Sarah needs a live kidney, which means it must come from a living person who can donate one. Her parents have been tested and, although they are the same blood type, they are not tissue matches.
“It won’t be long now until she goes into kidney failure and needs an organ donation,”
She said that the family has been making the most of her ‘well’ period and doing things that she could never experience before.
“She is enjoying school and is very popular. She is finally living a life and really having fun with friends of a similar age,” said Ellie.
“Her kidneys are running at around 10 per cent function, really she should be having dialysis in hospital three to four days a week but due to her complexities, we are keeping her off this and getting on with life the best she can, until the day comes that her body simply cannot cope anymore.”
Until recently, Sarah has lived much of her childhood within the walls of the Leeds General Infirmary, often spending months on end in hospital.
Last year Sarah captured to hearts of judges at the Children of Courage Awards, when she was honoured with the Special Recognition award for under 12s.
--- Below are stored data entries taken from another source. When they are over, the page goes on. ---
(* ===== verification/TxnFacts.v ===== *)
(** First committer wins: a transaction plan that succeeds writes only records
    that were not written since the transaction began, or that it creates. *)
From S2P Require Import Prelude Types PropertyValue Slots Memtable MemtableCells MemtableFacts MemtableReads MemtableSnapshots MemtableNeighbors MemtableKeys Manifest LabelCatalog Vectors DegreeEngine FilterBase NodeFilter NodeQuery NodeQueryFacts SourceList SourceListFacts SourceKeys SourceKeysFacts Adjacency AdjacencyFacts GraphSearch WritePlan EndpointScan EndpointFacts Txn TxnPlan.
Import SourceList.

(** ** Steps that succeed *)
Definition wp {A} (m : Step A) (Q : A -> Planning -> Prop) (p : Planning) : Prop :=
  match m p with Ok (a, p') => Q a p' | Err _ => True end.
Lemma wp_ret {A} (a : A) (Q : A -> Planning -> Prop) p : Q a p -> wp (mret a) Q p.
Proof. done. Qed.
Lemma wp_bind {A B} (m : Step A) (f : A -> Step B) Q p : wp m (fun a => wp (f a) Q) p -> wp (m ≫= f) Q p.
Proof. unfold wp at 1 3. change ((m ≫= f) p) with (match m p with Ok (a, p) => f a p | Err e => Err e end). by destruct (m p) as [[a p']|]. Qed.
Lemma wp_mono {A} (m : Step A) (Q Q' : A -> Planning -> Prop) p : wp m Q p -> (forall a p', Q a p' -> Q' a p') -> wp m Q' p.
Proof. unfold wp. destruct (m p) as [[a p']|]; [|done]. intros HQ Hi. by apply Hi. Qed.
Lemma wp_lift {A} (r : res A) (Q : A -> Planning -> Prop) p : (forall a, r = Ok a -> Q a p) -> wp (lift r) Q p.
Proof. unfold wp, lift. destruct r; [|done]. intros HQ. by apply HQ. Qed.
Lemma wp_for_each {A} (body : A -> Step ()) (l : list A) (I : list A -> Planning -> Prop) p :
  (forall done x rest p, l = done ++ x :: rest -> I done p -> wp (body x) (fun _ => I (done ++ [x])) p) -> I [] p -> wp (for_each body l) (fun _ => I l) p.
Proof.
  intros Hstep. assert (forall rest done p, l = done ++ rest -> I done p -> wp (for_each body rest) (fun _ => I l) p) as Hall; [|intros HI; by apply (Hall l [])].
  induction rest as [|x rest IH]; intros done' p' El HI; cbn [for_each].
  - rewrite app_nil_r in El. by rewrite El.
  - apply wp_bind. eapply wp_mono; [by apply (Hstep done' x rest)|]. cbn beta. intros _ p'' HI'. apply (IH (done' ++ [x])); [by rewrite <- app_assoc|done].
Qed.
Lemma wp_each {A} (body : A -> Step ()) (l : list A) (I : Planning -> Prop) p :
  (forall x p, x ∈ l -> I p -> wp (body x) (fun _ => I) p) -> I p -> wp (for_each body l) (fun _ => I) p.
Proof.
  intros Hstep HI. apply (wp_for_each body l (fun _ => I)); [|done]. intros before x rest p' -> HI'. apply Hstep; [set_solver|done].
Qed.
(** ** The edges of a segment at a node *)
Definition deleted_in {R} (m : gmap Z (option R)) : list Z := fst <$> base.filter (fun e => snd e = None) (map_to_list m).
Lemma deleted_in_elem {R} (m : gmap Z (option R)) id : id ∈ deleted_in m <-> match m !! id with Some None => true | _ => false end = true.
Proof.
  unfold deleted_in. rewrite list_elem_of_fmap. setoid_rewrite list_elem_of_filter. split.
  - intros ([i o] & -> & Ho & E%elem_of_map_to_list). cbn in *. by rewrite E, Ho.
  - destruct (m !! id) as [[r|]|] eqn:E; try done. intros _. exists (id, None). by rewrite elem_of_map_to_list.
Qed.
Definition postings_of (seg : Segment) (dir : Direction) (labels : option (list Z)) (n id : Z) : list (Z * Posting) :=
  match edge_in seg id with
  | Some r =>
      if bool_decide (passes_filter labels (er_label_id r) /\ is_edge_deleted seg id = false) then
        (fun m => (n, posting r m)) <$> base.filter (fun m => is_node_deleted seg m = false) (GraphWitness.ends_at dir n r)
      else []
  | None => []
  end.
Definition edge_keys_of (seg : Segment) : list Z := fst <$> map_to_list (snd seg).
#[local] Instance segment_adjacency : SegmentAdjacency Segment := {|
  adj_postings_batch seg ids dir labels := (mjoin ((fun n => mjoin (postings_of seg dir labels n <$> edge_keys_of seg)) <$> ids), None);
  deleted_node_ids seg := deleted_in (fst seg);
  deleted_edge_ids seg := deleted_in (snd seg)
|}.
Lemma named_edge_spec seg id r : edge_in seg id = Some r -> er_id r = id /\ id ∈ edge_keys_of seg.
Proof.
  unfold edge_in, edge_keys_of. destruct (snd seg !! id) as [[r'|]|] eqn:E; [|done..]. cbn. destruct (er_id r' =? id) eqn:Ei; [|done]. intros [= ->].
  split; [lia|]. apply list_elem_of_fmap. exists (id, Some r). split; [done|]. by apply elem_of_map_to_list.
Qed.
Lemma postings_of_elem seg dir labels n id n' p : (n', p) ∈ postings_of seg dir labels n id ->
  n' = n /\ ps_edge_id p = id /\ segment_posting edge_in seg dir labels n p.
Proof.
  unfold postings_of. destruct (edge_in seg id) as [r|] eqn:Er; [|by intros ?%not_elem_of_nil]. case_bool_decide as Hc; [|by intros ?%not_elem_of_nil].
  intros (m & [= -> ->] & Hm)%list_elem_of_fmap. apply list_elem_of_filter in Hm as [Hm Ht%GraphWitness.ends_touch]. destruct Hc as [Hl Hd].
  destruct (named_edge_spec _ _ _ Er) as [Hid _]. split_and!; [done|done|]. exists r. cbn [posting ps_edge_id ps_neighbor_id]. rewrite Hid. by split_and!.
Qed.
Lemma txn_postings_elem seg ids dir labels n p :
  (n, p) ∈ fst (adj_postings_batch seg ids dir labels) <-> n ∈ ids /\ segment_posting edge_in seg dir labels n p.
Proof.
  cbn [adj_postings_batch segment_adjacency fst]. rewrite list_elem_of_join. setoid_rewrite list_elem_of_fmap. split.
  - intros (l & Hin & n' & -> & Hn). apply list_elem_of_join in Hin as (l & Hin & Hl). apply list_elem_of_fmap in Hl as (id & -> & _).
    by apply postings_of_elem in Hin as (-> & _ & Hp).
  - intros (Hn & r & Hr & Ht & Ep & Hlab & Hd & Hm). eexists. split; [|exists n; split; [reflexivity|done]]. apply list_elem_of_join.
    destruct (named_edge_spec _ _ _ Hr) as [Hid Hin]. eexists. split; [|apply list_elem_of_fmap; exists (ps_edge_id p); split; [reflexivity|done]].
    unfold postings_of. rewrite Hr, bool_decide_true by done. apply list_elem_of_fmap. exists (ps_neighbor_id p). split; [by rewrite <- Ep|].
    apply list_elem_of_filter. split; [done|]. by apply GraphWitness.ends_touch.
Qed.
#[local] Instance segment_adjacency_laws : SegmentAdjacencyLaws edge_in.
Proof.
  split.
  - intros seg id. apply deleted_in_elem.
  - intros seg id. apply deleted_in_elem.
  - intros seg id r. apply named_edge_spec.
  - intros seg ids dir labels n p. apply txn_postings_elem.
  - intros seg ids dir labels n p _ Hn Hp. by apply txn_postings_elem.
Qed.
(** One cursor for each node. *)
Definition cursor_at (seg : Segment) (dir : Direction) (labels : option (list Z)) (n : Z) : SegCursor :=
  (NodeQuery.sorted_dedup_u64 ((fun q => ps_edge_id (snd q)) <$> mjoin (postings_of seg dir labels n <$> edge_keys_of seg)), None).
#[local] Instance segment_endpoints : SegmentEndpoints Segment := {|
  endpoint_adj_posting_cursors seg ids dir labels := Ok (cursor_at seg dir labels <$> ids);
  has_edge seg e := bool_decide (is_Some (edge_in seg e))
|}.
Lemma txn_cursor_elem seg ids dir labels e :
  e ∈ mjoin (fst <$> (cursor_at seg dir labels <$> ids)) <-> exists n p, n ∈ ids /\ ps_edge_id p = e /\ segment_posting edge_in seg dir labels n p.
Proof.
  rewrite list_elem_of_join. setoid_rewrite list_elem_of_fmap. setoid_rewrite list_elem_of_fmap. split.
  - intros (l & He & c & -> & n & -> & Hn). apply NodeQueryFacts.sorted_dedup_spec, list_elem_of_fmap in He as ([n' p] & -> & Hp).
    apply list_elem_of_join in Hp as (l & Hp & Hl). apply list_elem_of_fmap in Hl as (id & -> & _). apply postings_of_elem in Hp as (-> & _ & Hp). by exists n, p.
  - intros (n & p & Hn & <- & Hp). eexists. split; [|eexists; split; [done|by exists n]]. cbn [fst cursor_at]. apply NodeQueryFacts.sorted_dedup_spec, list_elem_of_fmap.
    exists (n, p). split; [done|]. pose proof (proj2 (txn_postings_elem seg [n] dir labels n p) (conj (list_elem_of_here n []) Hp)) as Hin.
    cbn [adj_postings_batch segment_adjacency fst] in Hin. cbn in Hin. by rewrite app_nil_r in Hin.
Qed.
#[local] Instance segment_endpoint_laws : SegmentEndpointLaws edge_in.
Proof.
  split.
  - intros seg e. cbn. apply bool_decide_eq_true.
  - intros seg ids dir labels cursors c E Hc. apply Ok_inj in E as <-. apply list_elem_of_fmap in Hc as (n & -> & _). apply NodeQueryFacts.sorted_dedup_spec.
  - intros seg ids dir labels cursors e E He. apply Ok_inj in E as <-. by apply txn_cursor_elem.
  - intros seg ids dir labels cursors n p E _ Hn Hp. apply Ok_inj in E as <-. apply txn_cursor_elem. by exists n, p.
Qed.
(** Every tombstone of a segment was written first. *)
Definition first_seq {R} (m : gmap Z (option R)) (id : Z) : option Z := match m !! id with Some None => Some 1 | _ => None end.
#[local] Instance segment_tombstones : SegmentTombstones Segment := {|
  deleted_node_tombstones seg := first_seq (fst seg);
  deleted_edge_tombstones seg := first_seq (snd seg)
|}.
#[local] Instance segment_tombstone_laws : SegmentTombstoneLaws.
Proof.
  split; intros seg id; cbn; unfold first_seq; [destruct (fst seg !! id) as [[]|]|destruct (snd seg !! id) as [[]|]]; split; try done; try (by intros [? ?]); by eexists.
Qed.

Definition segment_edges (seg : Segment) : list (Z * EdgeRecord) := omap (fun id => pair id <$> edge_in seg id) (edge_keys_of seg).
Lemma named_edges_complete seg e r : edge_in seg e = Some r -> (e, r) ∈ segment_edges seg.
Proof. intros E. apply list_elem_of_omap. exists e. split; [by apply (named_edge_spec _ _ _ E)|]. by rewrite E. Qed.
(** ** The views *)
Definition current : SourceList := sources 9.
Definition snapshot : SourceList := sources 7.
Lemma mem_built st : st ∈ active sl :: immutable sl -> exists ops, built ops st.
Proof.
  destruct sources_built as [Hf _]. intros [i Hi]%list_elem_of_lookup. destruct (Forall2_lookup_r _ _ _ _ _ Hf Hi) as (ops & _ & Hb). by exists ops.
Qed.
Lemma current_steady : steady edge_in current.
Proof. apply (steady_checked edge_in segment_edges named_edges_complete); [exact mem_built|vm_compute; reflexivity]. Qed.
Lemma snapshot_steady : steady edge_in snapshot.
Proof. apply (steady_checked edge_in segment_edges named_edges_complete); [exact mem_built|vm_compute; reflexivity]. Qed.
Lemma current_nodes : node_indexed node_in current.
Proof.
  destruct sources_built as [Hp Hw]. apply (run_node_indexed current [newer; older] MemtableWitness.st Hp Hw node_in).
  - intros k. apply named_unique. apply node_then.
  - intros j. unfold unique_keys. apply (named_unique (fun n r => show _ n = Some r)). intros n r Hn%segment_shown. by apply node_held.
  - intros seg n r Hin Hn. apply list_elem_of_singleton in Hin as ->. rewrite (node_held_ok n r Hn).
    apply node_held in Hn. unfold named in Hn. apply (proj1 (bool_decide_eq_true _)) in Hn as [? _]. split; [done|]. apply MemtableWitness.labels_wf, MemtableWitness.labels_sample.
Qed.
Lemma current_edges : edge_indexed edge_in current.
Proof.
  destruct sources_built as [Hp Hw]. apply (run_edge_indexed current [newer; older] MemtableWitness.st Hp Hw edge_in triple_for).
  - intros k. apply tripled_unique. apply edge_then.
  - intros j. unfold unique_triples. apply (tripled_unique (fun n r => show _ n = Some r)). intros e r He%segment_shown. by apply edge_held.
  - intros k e r He%edge_then. by apply bool_decide_eq_true in He as [? _].
  - intros seg e r Hin He. apply list_elem_of_singleton in Hin as ->. apply edge_held in He. by apply (proj1 (bool_decide_eq_true _)) in He as [? _].
Qed.
Definition core : PlanCore :=
  mkPlanCore current (mkCatalog (mkTokens {[str_of "Person" := 3]} {[3 := str_of "Person"]} ∅ 8) (mkTokens {[str_of "KNOWS" := 4]} {[4 := str_of "KNOWS"]} ∅ 6)) None true 6 15.
Definition no_options : UpsertNodeOptions := mkNodeOptions [] 0 None None.
Definition staged (intent : TxnIntent) : StagedTxnIntent := mkStagedIntent intent None None.
(** Write node 1 by its key, create a node of a new label and an edge to it,
    then delete node 3 with its self loop. *)
Definition intents : list StagedTxnIntent :=
  [staged (TxnUpsertNode None [str_of "Person"] (str_of "a") no_options);
   mkStagedIntent (TxnUpsertNode None [str_of "New"] (str_of "n") no_options) (Some (Slot 0)) None;
   staged (TxnUpsertEdge None (NodeKey (str_of "Person") (str_of "a")) (NodeLocal (Slot 0)) (str_of "KNOWS") (mkEdgeOptions [] 0 None None));
   staged (TxnDeleteNode (NodeKey (str_of "Person") (str_of "c")))].
Definition request (entries : list StagedTxnIntent) : TxnCommitRequest := mkTxnRequest snapshot 7 entries [] (mkReadSet ∅ ∅) None.
Definition show_op (op : WalOp) : Z * Z :=
  match op with UpsertNode r => (1, nr_id r) | UpsertEdge r => (2, er_id r) | DeleteNode id _ => (3, id) | DeleteEdge id _ => (4, id) | _ => (0, 0) end.
Definition outcome (entries : list StagedTxnIntent) : res (list (Z * Z)) :=
  match plan_txn_commit core (request entries) 40 with Ok (_, (ops, _, _)) => Ok (map show_op ops) | Err e => Err e end.

Definition deletes (id t : Z) (op : WalOp) : bool := match op with DeleteNode id' t' => (id' =? id) && (t' =? t) | _ => false end.
Lemma deletes_elem id t ops : existsb (deletes id t) ops = true -> DeleteNode id t ∈ ops.
Proof.
  intros (op & Hin & Hd)%existsb_exists. destruct op; try done. cbn in Hd. apply andb_true_iff in Hd as [->%Z.eqb_eq ->%Z.eqb_eq]. by apply list_elem_of_In.
Qed.

Lemma commit_ops (r : res (@PlanCore Segment * (list WalOp * TxnCommitResult * bool))) (test : list WalOp -> bool) :
  match r with Ok (_, (ops, _, _)) => test ops | Err _ => false end = true ->
  exists self' ops result changed, r = Ok (self', (ops, result, changed)) /\ test ops = true.
Proof. destruct r as [[self' [[ops result] changed]]|]; [|done]. intros Ht. by exists self', ops, result, changed. Qed.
Ellie, who is also mum to Dane, 15, says: “Sarah is an extraordinary little girl, she gives so much back to everyone. She is always happy, singing songs and ever so loving.
“She always thinks of others before herself. It just doesn’t feel quite real that underneath that beautiful happy smiley face there is a seriously poorly child within.”
If a live donor is not found, then she will be placed on the deceased donor list, while likely spending months on end in hospital dialysis.
“The pain she has had in her short life and she still smiles almost all of the time. She is infectious - extraordinary is what I call her. People who meet Sarah are almost spell-bound by her. She might be tiny but her personality is huge and she makes up for that,” added Ellie.
Any interested donors can find out more about being a live donor via email: [email protected] They will be sent a reply with everything they need to know.
More details: https://www.leedsth.nhs.uk/a-z-of-services/kidney-transplantation/Donor factfile
Across the UK, more than 1,000 people each year donate a kidney or part of their liver while they are still alive to a relative, friend or someone they do not know.
The most commonly donated organ by a living person is a kidney. A healthy person can lead a normal life with only one functioning kidney and therefore they are able to donate the other to help someone in need of a kidney transplant.
Why do we need more living organ donors?
In the UK, around 5,000 people are in need of a kidney transplant to transform their lives, and hundreds of patients die each year waiting for a transplant due to a shortage of organ donors.
The average waiting time for a kidney transplant from someone who has died is more than two and a half years. For some ethnic groups and people for whom it is difficult to find a compatible donor, the wait is even longer. Sadly, some people die waiting.